What you are asked to do
The listing below holds a line with "Lemma append_frames_spec buf" and a line with "Lemma keepNALU_spec (i". Reproduce those two lines exactly, plus everything between them.
━━━━━ Stored data ━━━━━
Lemma frame_length n : length (frame n) = (4 + length n)%nat.
Proof. unfold frame. by rewrite length_app, PutUint32_length. Qed.

Lemma frames_cons n ns : frames (n :: ns) = frame n ++ frames ns.
Proof. done. Qed.
Lemma frames_app ns ms : frames (ns ++ ms) = frames ns ++ frames ms.
Proof. unfold frames. by rewrite fmap_app, concat_app. Qed.

Lemma frame_Uint32 n rest : len n < 2 ^ 32 -> Uint32 (take 4 (frame n ++ rest)) = len n.
Proof.
  intros Hn. unfold frame. rewrite <- app_assoc, take_app_length' by done.
  rewrite <- (app_nil_r (PutUint32 _)), u32_small by (unfold len in *; lia).
  apply Uint32_PutUint32. unfold len in *. lia.
Qed.

Lemma drop4_frame n rest : drop 4 (frame n ++ rest) = n ++ rest.
Proof. unfold frame. by rewrite <- app_assoc, drop_app_length' by done. Qed.

Lemma append_frames_spec buf ns : append_frames buf ns = buf ++ frames ns.
Proof.
  revert buf. induction ns as [|n ns IH]; intros buf; cbn [append_frames]; [by rewrite app_nil_r|].
  rewrite IH, frames_cons. unfold frame. by rewrite <- !app_assoc.
Qed.

(** ** Keeping one unit *)
Lemma buffer_Some st i b : st !! i = Some b -> buffer st i = b.
Proof. intros H. unfold buffer. by rewrite H. Qed.

Lemma keepNALU_spec (i off n : nat) (s : rewriteState) b :
  rStore s !! i = Some b -> (rLen s + 4 <= off)%nat -> (off + n <= length b)%nat -> Z.of_nat n < 2 ^ 32 ->
  exists b', rStore (keepNALU i off n s) = <[i := b']> (rStore s) /\ length b' = length b /\
    take (rLen s + 4 + n) b' = take (rLen s) b ++ frame (slice b off n) /\
    (forall k, (rLen s + 4 + n <= k)%nat -> drop k b' = drop k b).
Proof.
  intros Hb Hoff Hn H32. unfold keepNALU. rewrite (buffer_Some _ _ _ Hb). cbv zeta. cbn [rStore].
  set (P := PutUint32 _). assert (HP : length P = 4%nat) by apply PutUint32_length.
  set (b1 := write_at b (rLen s) P) in *.
  assert (Hb1 : length b1 = length b) by (apply write_at_length; lia).
  assert (Hsl : slice b1 off n = slice b off n) by (unfold slice, b1; rewrite write_at_drop by lia; done).
  rewrite Hsl. set (d := slice b off n).
  assert (Hd : length d = n) by (unfold d, slice; rewrite length_take, length_drop; lia).
  exists (write_at b1 (rLen s + 4) d). split_and!.
  - done.
  - rewrite write_at_length by lia. done.
  - rewrite <- Hd at 1. rewrite write_at_take by lia.
    replace (rLen s + 4)%nat with (rLen s + length P)%nat by lia.
    unfold b1 at 1. rewrite write_at_take by lia. rewrite <- app_assoc. unfold frame, P, len. by rewrite Hd.
  - intros k Hk. rewrite write_at_drop by lia. apply write_at_drop; lia.
Qed.

(** ** Rewriting an HEVC sample *)
Section HEVC.
Context `{NL : NaluLib}.

Definition nalu_type (n : bytes) : Z := match n with b :: _ => hevc_GetNaluType b | [] => 0 end.
Definition is_ps (n : bytes) : bool :=
  (nalu_type n =? hevc_NALU_VPS) || (nalu_type n =? hevc_NALU_SPS) || (nalu_type n =? hevc_NALU_PPS).
Definition kept (ns : list bytes) : list bytes := filter (fun n => is_ps n = false) ns.

(** A unit that is a parameter set is one of the known ones of its type. *)
Definition ps_known (V Q P : list bytes) (n : bytes) : Prop :=
  if nalu_type n =? hevc_NALU_VPS then n ∈ V
  else if nalu_type n =? hevc_NALU_SPS then n ∈ Q
  else if nalu_type n =? hevc_NALU_PPS then n ∈ P else True.

Lemma appendNewNALU_known st V r : deref st r ∈ V -> appendNewNALU st (Own <$> V) r = Own <$> V.
Proof.
  intros Hin. unfold appendNewNALU.
  assert (existsb (fun v => bool_decide (deref st v = deref st r)) (Own <$> V) = true) as ->; [|done].
  apply existsb_exists. exists (Own (deref st r)). split; [|by apply bool_decide_eq_true].
  apply list_elem_of_In, list_elem_of_fmap. eauto.
Qed.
━━━━━
Result for this exercise
Lemma append_frames_spec buf ns : append_frames buf ns = buf ++ frames ns.
Proof.
  revert buf. induction ns as [|n ns IH]; intros buf; cbn [append_frames]; [by rewrite app_nil_r|].
  rewrite IH, frames_cons. unfold frame. by rewrite <- !app_assoc.
Qed.

(** ** Keeping one unit *)
Lemma buffer_Some st i b : st !! i = Some b -> buffer st i = b.
Proof. intros H. unfold buffer. by rewrite H. Qed.

Lemma keepNALU_spec (i off n : nat) (s : rewriteState) b :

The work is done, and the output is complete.